*Records from a data source:*
(** ** RPC handlers *)

Definition handle_prevote (args : PreVoteArgs) (now : float) : M PreVoteReply :=
  (current_term <- reads Storage.get_current_term ;;
   id <- gets node_id ;;
   leader <- gets leader_id ;;
   contact <- gets last_leader_contact ;;
   tmin <- gets election_timeout_min ;;
   if bool_decide (is_Some leader) && F.lt (F.sub now contact) tmin then
     ret (mkPreVoteReply current_term false id)
   else if pv_term args <=? current_term then ret (mkPreVoteReply current_term false id)
   else
     ok <- log_up_to_date (pv_last_log_index args) (pv_last_log_term args) ;;
     if negb ok then ret (mkPreVoteReply current_term false id)
     else ret (mkPreVoteReply current_term true id))%py.

(** [if args.term > current_term: become_follower; current_term = args.term] *)
Definition observe_term (term : Z) (now : float) : M Z :=
  (current_term <- reads Storage.get_current_term ;;
   if current_term <? term then become_follower term now ;;; ret term
   else ret current_term)%py.

Definition handle_request_vote (args : RequestVoteArgs) (now : float) : M RequestVoteReply :=
  (current_term <- observe_term (rv_term args) now ;;
   id <- gets node_id ;;
   if rv_term args <? current_term then ret (mkRequestVoteReply current_term false id)
   else
     voted_for <- reads Storage.get_voted_for ;;
     let can_vote := bool_decide (voted_for = None) || bool_decide (voted_for = Some (rv_candidate_id args)) in
     log_ok <- log_up_to_date (rv_last_log_index args) (rv_last_log_term args) ;;
     if can_vote && log_ok then
       on_storage (Storage.set_voted_for (Some (rv_candidate_id args))) ;;;
       reset_election_deadline now ;;;
       ret (mkRequestVoteReply current_term true id)
     else ret (mkRequestVoteReply current_term false id))%py.

(** The [for offset, entry in enumerate(args.entries)] loop: [entries] is the
    rest of the sequence and [idx] its first entry's index. *)
Fixpoint append_loop (idx : Z) (entries : list (LogEntry C)) : M unit :=
  match entries with
  | [] => ret tt
  | entry :: rest =>
      (existing_term <- reads (Storage.term_at idx) ;;
       if existing_term =? -1 then on_storage (Storage.append entries)
       else if negb (existing_term =? entry_term entry) then
         truncate_from idx ;;;
         on_storage (Storage.append entries)
       else append_loop (idx + 1) rest)%py
  end.

(** The part of [handle_append_entries] after the consistency check. *)
Definition append_and_commit (args : AppendEntriesArgs C) (current_term : Z) : M AppendEntriesReply :=
  (append_loop (ae_prev_log_index args + 1) (ae_entries args) ;;;
   commit <- gets commit_index ;;
   (if commit <? ae_leader_commit args then
      last <- reads Storage.last_index ;;
      on_node (set_commit_index (Z.min (ae_leader_commit args) last)) ;;;
      apply_committed
    else ret tt) ;;;
   id <- gets node_id ;;
   ret (mkAppendEntriesReply current_term true id
          (ae_prev_log_index args + zlen (ae_entries args)) 0 (-1)))%py.

Definition handle_append_entries (args : AppendEntriesArgs C) (now : float) : M AppendEntriesReply :=
  (current_term <- observe_term (ae_term args) now ;;
   id <- gets node_id ;;
   if ae_term args <? current_term then ret (mkAppendEntriesReply current_term false id 0 0 (-1))
   else
     on_node (set_state FOLLOWER) ;;;
     on_node (set_leader_id (Some (ae_leader_id args))) ;;;
     on_node (set_last_leader_contact now) ;;;
     reset_election_deadline now ;;;
     if 0 <? ae_prev_log_index args then
       term_at_prev <- reads (Storage.term_at (ae_prev_log_index args)) ;;
       if term_at_prev =? -1 then
         last <- reads Storage.last_index ;;
         ret (mkAppendEntriesReply current_term false id 0 (last + 1) (-1))
       else if negb (term_at_prev =? ae_prev_log_term args) then
         conflict_index <- first_index_of_term term_at_prev (ae_prev_log_index args) ;;
         ret (mkAppendEntriesReply current_term false id 0 conflict_index term_at_prev)
       else append_and_commit args current_term
     else append_and_commit args current_term)%py.

(** ** Reply handlers *)

(** The common prologue: a higher term in a reply makes the node a follower
    ([true] is returned and the handler stops). *)
Definition stepped_down (term : Z) (now : float) : M bool :=
  (current_term <- reads Storage.get_current_term ;;
   if current_term <? term then become_follower term now ;;; ret true
   else ret false)%py.

Definition handle_prevote_reply (reply : PreVoteReply) (now : float) : M unit :=
  (down <- stepped_down (pvr_term reply) now ;;
   if (down : bool) then ret tt
   else
     st <- gets state ;;
     target <- gets prevote_target_term ;;
     current_term <- reads Storage.get_current_term ;;
     if bool_decide (st ≠ FOLLOWER) || negb (target =? current_term + 1) then ret tt
     else if pvr_vote_granted reply then
       votes <- gets prevotes_received ;;
       on_node (set_prevotes_received (votes ∪ {[pvr_voter_id reply]})) ;;;
       maybe_win_prevote now
     else ret tt)%py.

Definition handle_request_vote_reply (reply : RequestVoteReply) (now : float) : M unit :=
  (down <- stepped_down (rvr_term reply) now ;;
   if (down : bool) then ret tt
   else
     st <- gets state ;;
     current_term <- reads Storage.get_current_term ;;
     if bool_decide (st ≠ CANDIDATE) || negb (rvr_term reply =? current_term) then ret tt
     else if rvr_vote_granted reply then
       votes <- gets votes_received ;;
       on_node (set_votes_received (votes ∪ {[rvr_voter_id reply]})) ;;;
       maybe_become_leader_from_votes now
     else ret tt)%py.

Definition handle_append_entries_reply (sender_id : string) (reply : AppendEntriesReply)
    (now : float) : M unit :=
  (down <- stepped_down (aer_term reply) now ;;
   if (down : bool) then ret tt
   else
     st <- gets state ;;
     current_term <- reads Storage.get_current_term ;;
     if bool_decide (st ≠ LEADER) || negb (aer_term reply =? current_term) then ret tt
     else if aer_success reply then
       mi <- gets match_index ;;
       (if default 0 (mi !! sender_id) <? aer_match_index reply then
          on_node (set_match_index (<[sender_id := aer_match_index reply]> mi))
        else ret tt) ;;;
       mi <- gets match_index ;;
       match mi !! sender_id with
       | None => raise KeyError
       | Some m =>
           ni <- gets next_index ;;
           on_node (set_next_index (<[sender_id := m + 1]> ni)) ;;;
           advance_commit_index
       end
     else
       ni <- gets next_index ;;
       (if negb (aer_conflict_term reply =? -1) then
          last_idx <- last_index_of_term (aer_conflict_term reply) ;;
          on_node (set_next_index
            (<[sender_id := if 0 <? last_idx then last_idx + 1 else aer_conflict_index reply]> ni))
        else
          on_node (set_next_index (<[sender_id := Z.max 1 (aer_conflict_index reply)]> ni))) ;;;
       send_append_entries_to sender_id now)%py.

(** ** Driving the node *)

Definition tick (now : float) : M unit :=
  (st <- gets state ;;
   if bool_decide (st = LEADER) then
     deadline <- gets next_heartbeat_deadline ;;
     when (F.ge now deadline) (broadcast_append_entries now)
   else
     deadline <- gets election_deadline ;;
     when (F.ge now deadline) (start_prevote now))%py.

Definition receive (envelope : Envelope C) (now : float) : M unit :=
  let sender_id := env_sender envelope in
  match env_message envelope with
  | MRequestVoteArgs m =>
      (reply <- handle_request_vote m now ;; send sender_id (MRequestVoteReply reply))%py
  | MRequestVoteReply m => handle_request_vote_reply m now
  | MAppendEntriesArgs m =>
      (reply <- handle_append_entries m now ;; send sender_id (MAppendEntriesReply reply))%py
  | MAppendEntriesReply m => handle_append_entries_reply sender_id m now
  | MPreVoteArgs m =>
      (reply <- handle_prevote m now ;; send sender_id (MPreVoteReply reply))%py
  | MPreVoteReply m => handle_prevote_reply m now
  end.

(** The client-facing API. *)
Definition propose (command : C) (now : float) : M (option (LogEntry C)) :=
  (st <- gets state ;;
   if bool_decide (st ≠ LEADER) then ret None
   else
     term <- reads Storage.get_current_term ;;
     last <- reads Storage.last_index ;;
     let entry := mkEntry term (last + 1) command in
     on_storage (Storage.append [entry]) ;;;
     broadcast_append_entries now ;;;
     ret (Some entry))%py.

End raft.
Arguments World C S T : clear implicits.
End Raft.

*TASK:* Could you please copy the lines above exactly, beginning at the first and ending at the line that contains "tmin <- gets election_timeout_min ;;"?

*RESPONSE BELOW:*
(** ** RPC handlers *)

Definition handle_prevote (args : PreVoteArgs) (now : float) : M PreVoteReply :=
  (current_term <- reads Storage.get_current_term ;;
   id <- gets node_id ;;
   leader <- gets leader_id ;;
   contact <- gets last_leader_contact ;;
   tmin <- gets election_timeout_min ;;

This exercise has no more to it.